The advantage of EMG over manometric pressure is that provided the machinery is of sufficient sophistication with adequate filtering, the EMG apparatus can accommodate the newer types of electrodes that are lightweight and designed to stay in place, hence allowing more functional positions during assessment and treatment.
Frequency of Sessions
Biofeedback sessions may be weekly, biweekly, and even monthly. Frequency of sessions should be individualized, and patients may need frequent sessions initially to aide in identification and isolation of PFMs. On the converse, less frequent sessions are helpful because changes in PFMs and lower urinary tract symptoms occur slowly. Improvement in pelvic support can be seen in one month, but significant changes occur after three to six months. Symptoms improve slowly, and tracking symptom improvement is essential to PFMT. Establishing realistic goals and expectations at the beginning of treatment can contribute to successful patient-centered outcomes.
During BF sessions, patients are taught quick muscle contractions (referred to as the "knack" or stress strategies) for use prior to the event that causes urine leakage (Miller, Ashton-Miller, & DeLancey, 1996, 1998). For example, if urine leakage occurs with a sneeze or cough, the patient contacts the PFM prior to or at the time of the event. For practice, the clinician will have the patient cough while viewing the BF screen and contract the PFM prior to and during the cough. Quick pelvic floor muscle contractions at the time of bladder urgency can suppress a strong urge, delay voiding and prevent an urge UI episode (Wyman et al., 2009).
Measuring PFM Response
There are several approaches for measuring PFM activity to ensure effective BF. First, PFMs as a group should be identified during a vaginal and/or rectal digital examination (see Figure 3, second illustration). It is helpful to guide the patient toward isolation of the PFM with minimal use of accessory muscle groups. In this author's experience, it is more effective that the clinician assist to confer success and support the patient rather than to focus solely on isolation of PFMs at any cost.

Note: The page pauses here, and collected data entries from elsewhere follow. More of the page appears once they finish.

Lemma prepareCodeStep_noskip rs b c path p : prepareCodeStep ic rs b c path = Err p →
  ∃ e, (p = PFail e ∨ p = PInternal e) ∧ asSkip e = None.
Proof.
  unfold prepareCodeStep. intros [Hp|(x1 & _ & Hp)]%res_bind_err.
  { apply failing_noskip in Hp; [done|]. intros e. by destruct (Substitute _ _); intros [= <-]. }
  apply res_bind_err in Hp as [Hp|(x2 & _ & Hp)].
  { destruct (csIdempotencyKey c); [|done]. apply failing_noskip in Hp; [done|]. intros e. by destruct (Substitute _ _); intros [= <-]. }
  apply res_bind_err in Hp as [Hp|(x3 & _ & Hp)].
  { destruct (Merge _ _); [done|]. injection Hp as <-. eexists. split; [by right|done]. }
  apply res_bind_err in Hp as [Hp|(x4 & _ & Hp)]; [by eapply failingFile_noskip, Hp|].
  apply res_bind_err in Hp as [Hp|(x5 & _ & Hp)].
  { apply failing_noskip in Hp; [done|]. intros e. by destruct (inputFilesFromResolvedEntries _); intros [= <-]. }
  apply res_bind_err in Hp as [Hp|([x6 x7] & _ & Hp)]; [by eapply failingFile_noskip, Hp|done].
Qed.

Lemma dispatch_unskipped cx h c path i po refs (s : St) r s' :
  dispatchCodeStep cx h c path i po refs s = (r, s') → unskipped r.
Proof.
  unfold dispatchCodeStep. destruct (RunWithRetry _ _ _ _ _ _) as [[dr [e|]] [l w]] eqn:HR.
  - assert (He : asSkip e = None).
    { by eapply RunWithRetry_noskip. }
    destruct (String.eqb _ ""); [intros [= <- _]; apply unskipped_internal; exact He|by apply failStep_unskipped].
  - destruct (negb _); [by apply failStep_unskipped|].
    destruct (liftH _ _) as [[nr|e] s2]; intros [= <- _]; auto with skips.
Qed.

Lemma runCodeStep_unskipped cx c path (s : St) r s' : runCodeStep ic cx c path s = (r, s') → unskipped r.
Proof.
  unfold runCodeStep. destruct (LookupCompleted _ _); [intros [= <- _]; auto with skips|].
  destruct (prepareCodeStep _ _ _ _ _) as [[[i po] refs]|p] eqn:Hp.
  - destruct (_ && _); [|by apply dispatch_unskipped]. destruct (wCreate _ _ _) as [[h|e] w] eqn:Hw.
    + destruct (dispatchCodeStep _ _ _ _ _ _ _ _) as [r1 s1] eqn:E. intros [= <- _]. by eapply dispatch_unskipped.
    + intros [= <- _]. apply unskipped_internal. by eapply ns_create in Hw.
  - apply prepareCodeStep_noskip in Hp as (e & [->| ->] & He); [by apply failStep_unskipped|].
    intros [= <- _]. by apply unskipped_internal.
Qed.

(** A block whose results are not skips. *)
Definition sound (bd : block) : Prop := ∀ cx path s r s', bd cx path s = Some (r, s') → unskipped r.

Lemma takeBranch_sound t e em cx path which (s : St) r s' : sound t → sound e →
  takeBranch t e em cx path which s = Some (r, s') → unskipped r.
Proof.
  intros Ht He. unfold takeBranch. destruct (String.eqb which "then"); [by apply Ht|].
  destruct (String.eqb which "else"); [destruct em; [|by apply He]|]; intros [= <- _]; auto with skips.
Qed.

Lemma runIf_sound cond t e em cx path (s : St) r s' : sound t → sound e →
  runIf ic cond t e em cx path s = Some (r, s') → unskipped r.
Proof.
  intros Ht He. unfold runIf. destruct (LookupBranch _ _); [by apply takeBranch_sound|].
  destruct (EvalBoolString _ _); [|intros [= Hf]; by eapply failStep_unskipped, Hf].
  destruct (appendTo _ _ _ s) as [[x|] s1] eqn:Ha; [|by apply takeBranch_sound].
  intros [= <- _]. revert Ha. unfold appendTo. destruct (appendEvent _ _ _ (stLog s)) as [[y|] l]; intros [= <- _]. auto with skips.
Qed.

Lemma appendTo_noskip ty path j (s : St) e s' : appendTo ty path j s = (Some e, s') → asSkip e = None.
Proof. unfold appendTo. by destruct (appendEvent _ _ _ (stLog s)) as [[y|] l]; intros [= <- _]. Qed.
Lemma appendSynced_noskip ty path j (s : St) e s' : appendSynced ty path j s = (Some e, s') → asSkip e = None.
Proof.
  unfold appendSynced. destruct (appendTo _ _ _ s) as [[x|] s1] eqn:Ha; [intros [= <- _]; by eapply appendTo_noskip|].
  unfold syncLog. by destruct (logSync _) as [[y|] l]; intros [= <- _].
Qed.

Lemma endIteration_sound until mx path bp k (s : St) r s' :
  endIteration ic until mx path bp k s = (Some r, s') → unskipped r.
Proof.
  unfold endIteration. destruct (appendTo _ _ _ s) as [[x|] s1] eqn:Ha.
  - intros [= <- _]. apply unskipped_internal. by eapply appendTo_noskip.
  - destruct until as [u|].
    + destruct (EvalBoolString _ u) as [[]|x]; [intros [= <- _]; auto with skips| |].
      * destruct (match mx with Some _ => _ | None => _ end); [intros [= <- _]; auto with skips|done].
      * destruct (failStep _ _ _ _) as [fr s2] eqn:Hf. intros [= <- _]. by eapply failStep_unskipped, Hf.
    + destruct (match mx with Some _ => _ | None => _ end); [intros [= <- _]; auto with skips|done].
Qed.

Lemma loopFrom_sound until mx bd cx path n : sound bd → ∀ k (s : St) r s',
  loopFrom ic n until mx bd cx path k s = Some (r, s') → unskipped r.
Proof.
  intros Hbd. induction n as [|n IH]; [done|]. intros k s r s'. cbn [loopFrom].
  destruct (bd cx _ s) as [[br s1]|] eqn:Eb; [|done]. apply Hbd in Eb. rewrite (unskipped_skip _ Eb).
  destruct (isOk br); [|by intros [= <- _]].
  destruct (endIteration _ _ _ _ _ _ s1) as [[r1|] s2] eqn:He; [|by apply IH]. intros [= <- _]. by eapply endIteration_sound.
Qed.

Lemma runTry_sound d c f cem fem cx path (s : St) r s' : sound d → sound c → sound f →
  runTry d c f cem fem cx path s = Some (r, s') → unskipped r.
Proof.
  intros Hd Hc Hf. unfold runTry. destruct (d cx _ s) as [[dr s1]|] eqn:Ed; [|done]. apply Hd in Ed.
  destruct (tryCatch c cem cx path dr s1) as [[pr s2]|] eqn:Ec; [|done].
  assert (Hpr : unskipped pr).
  { revert Ec. unfold tryCatch. case_match; [by apply Hc|by intros [= <- _]]. }
  rewrite (unskipped_skip _ Ed). cbv beta zeta.
  assert (Hfin : ∀ fr s4, (if fem then Some (okResult, s2) else f Detached (path +:+ ".finally") s2) = Some (fr, s4) → unskipped fr).
  { intros fr s4. destruct fem; [intros [= <- _]; auto with skips|by apply Hf]. }
  destruct (if fem then _ else _) as [[fr s4]|]; [|done]. specialize (Hfin _ _ eq_refl).
  destruct fr as [fo [fe|]]; cbn [snd]; [by intros [= <- _]|].
  destruct (wCtxErr cx (stW s4)) as [x|] eqn:Hx; intros [= <- _]; [|done]. apply unskipped_err. by eapply ns_ctx.
Qed.

Lemma judge_sound ev until path n (s : St) r s' : judge ic ev until path n s = (inl r, s') → unskipped r.
Proof.
  unfold judge. destruct (lastEvaluatorPath _ _); [|intros [= <- _]; auto with skips].
  destruct (LookupCompleted _ _); [|intros [= <- _]; auto with skips]. destruct (EvalBoolString _ _).
  - destruct (appendSynced _ _ _ s) as [[x|] s1] eqn:Ha; intros [= <- _]. apply unskipped_internal. by eapply appendSynced_noskip.
  - destruct (failStep _ _ _ _) as [fr s2] eqn:Hf. intros [= <- _]. by eapply failStep_unskipped, Hf.
Qed.

Lemma gateFrom_sound g e ev until mx cx path k : sound g → sound e → ∀ n (s : St) r s',
  gateFrom ic k g e ev until mx cx path n s = Some (r, s') → unskipped r.
Proof.
  intros Hg He. induction k as [|k IH]; intros n s r s'; cbn [gateFrom]; [intros [= <- _]; auto with skips|].
  destruct (g cx _ s) as [[gr s1]|] eqn:Eg; [|done]. apply Hg in Eg. rewrite (unskipped_skip _ Eg).
  destruct (isOk gr); cbn [negb]; [|by intros [= <- _]].
  destruct (e cx _ s1) as [[er s2]|] eqn:Ee; [|done]. apply He in Ee. rewrite (unskipped_skip _ Ee).
  destruct (isOk er); cbn [negb]; [|by intros [= <- _]].
  destruct (judge _ _ _ _ _ s2) as [[r1|[]] s3] eqn:Ej; [intros [= <- _]; by eapply judge_sound|intros [= <- _]; auto with skips|].
  destruct (n =? mx)%Z; [intros [= <- _]; unfold rejected; auto with skips|apply IH].
Qed.

Lemma runGate_sound g e gn ev until mx cx path (s : St) r s' : sound g → sound e →
  runGate ic g e gn ev until mx cx path s = Some (r, s') → unskipped r.
Proof.
  intros Hg He. unfold runGate. repeat (case_match; [intros [= <- _]; auto with skips|]). by apply gateFrom_sound.
Qed.

Variable otherNode : Context_ → Node → string → St → run.
Variable fuel : nat.
Variable kinds : Node → bool.
Hypothesis others_sound : ∀ n cx path s r s', isOther n = true → kinds n = true → otherNode cx n path s = Some (r, s') → unskipped r.
#[local] Notation interpNode := (interpNode ic otherNode fuel).

Lemma nodes_sound nodes :
  Forall (λ n, ∀ cx i p s r s', interpNode cx n i p s = Some (r, s') → unskipped r) (default [] nodes) →
  sound (interpNodesOf interpNode nodes).
Proof.
  intros HF cx p s r s'. unfold interpNodesOf. destruct nodes as [l|]; [|intros [= <- _]; auto with skips].
  cbn [default from_option id] in HF. generalize 0%Z. revert s.
  induction HF as [|n l Hn _ IH]; intros s i; cbn [interpList]; [intros [= <- _]; auto with skips|].
  destruct (interpNode cx n i p s) as [[r1 s1]|] eqn:En; [|done]. apply Hn in En. destruct (isOk r1); [apply IH|by intros [= <- _]].
Qed.

(** The walk of a graph without skips never skips. *)
Lemma interpNode_sound n : skipless kinds n = true → ∀ cx idx parent s r s',
  interpNode cx n idx parent s = Some (r, s') → unskipped r.
Proof.
  induction n as [n IH] using Node_ind'. intros Hs cx idx parent s r s'.
  assert (Hbl : ∀ b l, (b, l) ∈ branches n → sound (interpNodesOf interpNode l)).
  { intros b l Hin. apply nodes_sound. pose proof (IH b l Hin) as Hall. pose proof (skipless_branches kinds n Hs b l Hin) as Hsl.
    destruct l as [l|]; [|constructor]. cbn [default from_option id skipless_list] in *. rewrite forallb_forall in Hsl.
    rewrite Forall_forall in *. intros m Hm. apply Hall; [done|]. by apply Hsl, list_elem_of_In. }
  destruct n; try discriminate Hs; cbn [Interp.interpNode branches] in *.
  - destruct (runCodeStep _ _ _ _ s) as [cr cs] eqn:E. intros [= <- _]. by eapply runCodeStep_unskipped.
  - apply others_sound; [done|by apply andb_prop in Hs as [? _]].
  - apply others_sound; [done|by apply andb_prop in Hs as [? _]].
  - apply runIf_sound; eapply Hbl; repeat ((by left) || right).
  - unfold runLoop. assert (Hb : sound (interpNodesOf interpNode body)) by (eapply Hbl; by left).
    destruct until, maxIters; try (by apply loopFrom_sound). intros [= <- _]. auto with skips.
  - apply runTry_sound; eapply Hbl; repeat ((by left) || right).
  - apply runGate_sound; eapply Hbl; repeat ((by left) || right).
  - apply others_sound; [done|by apply andb_prop in Hs as [? _]].
Qed.
End shape.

In specialty clinical practice, EMG measurement of gross neuromuscular function of the PFM is often performed by using electrodes that are placed on the skin surface (see Figure 3, second illustration) or sensors (probes) inserted in the vagina or rectum (see Figure 4, third illustration). Because the deep PFMs lie adjacent to the vaginal walls, a vagina sensor positioned against the lateral vaginal walls is a convenient means to record EMG activity in female patients (Keshwani & McLean, 2013). The longitudinal (lengthwise, not circular) detection electrodes on the sensor maintain the proper orientation to muscle fibers for highest accuracy. Manometry or pressure biofeedback can only be accomplished using intravaginal or intrarectal sensors. Patients often identify their PFMs with a sensor simply because the resistive device gives them something to contract against. All electrodes and sensors can be adapted for use with most commercially available instruments. Vaginal or rectal sensors are single use, and when in active therapy, patients use the same internal sensor at each session. An added benefit of internal sensors is that they can be used for both EMG and PFM electrical stimulation.
Figure 5 is the smallest, most comfortable female EMG sensor available, and features gold detection electrodes that provide consistently superior measurements and are also hypoallergenic. This sensor is inserted similar to a tampon and positioned above the urogenital diaphragm. It is able to measure muscle activity even when the patient is moving.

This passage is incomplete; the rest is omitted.